§ **PROBLEM TO WORK ON**: Write all of the lines below out again, exactly as they stand.

WORKING DATA section start

(** * Channel descriptors and event codec of the Open Ephys plugin GUI

    A shallow embedding of [Source/Processors/Channel/InfoObjects.cpp]
    (the channel descriptor classes) and of the event classes declared in
    [Source/Processors/Events/Events.h], followed by the properties the
    design document states about them.

    Conventions.
    - [unsigned int], [uint16], [uint64] and [size_t] values are integers
      of [Z]; arithmetic that the C++ performs in a fixed width is followed
      by an explicit [wrap].  [unsigned int] is 32 bits wide; the width of
      [size_t] depends on the target and is a parameter, [size_t_bits].
    - [float] values are IEEE-754 binary32 numbers ([spec_float] at
      precision 24); the descriptor code only stores them.
    - JUCE [String]s are [string]s, JUCE [Array]s are [list]s.
    - A class becomes a module holding a record [t] of its data members
      (base classes as nested records) and its member functions as
      functions from the object before the call to the object after it. *)

From Stdlib Require Import ZArith QArith Qround Lia List String Ascii Bool.
From Stdlib Require Import Floats.SpecFloat.
From coqutil Require Import Byte Word.LittleEndianList.
Import ListNotations.
Local Close Scope Q_scope.
Local Open Scope Z_scope.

WORKING DATA section end

§ **RESPONSE AREA**:
(** * Channel descriptors and event codec of the Open Ephys plugin GUI

    A shallow embedding of [Source/Processors/Channel/InfoObjects.cpp]
    (the channel descriptor classes) and of the event classes declared in
    [Source/Processors/Events/Events.h], followed by the properties the
    design document states about them.

    Conventions.
    - [unsigned int], [uint16], [uint64] and [size_t] values are integers
      of [Z]; arithmetic that the C++ performs in a fixed width is followed
      by an explicit [wrap].  [unsigned int] is 32 bits wide; the width of
      [size_t] depends on the target and is a parameter, [size_t_bits].
    - [float] values are IEEE-754 binary32 numbers ([spec_float] at
      precision 24); the descriptor code only stores them.
    - JUCE [String]s are [string]s, JUCE [Array]s are [list]s.
    - A class becomes a module holding a record [t] of its data members
      (base classes as nested records) and its member functions as
      functions from the object before the call to the object after it. *)

From Stdlib Require Import ZArith QArith Qround Lia List String Ascii Bool.
From Stdlib Require Import Floats.SpecFloat.
From coqutil Require Import Byte Word.LittleEndianList.
Import ListNotations.
Local Close Scope Q_scope.
Local Open Scope Z_scope.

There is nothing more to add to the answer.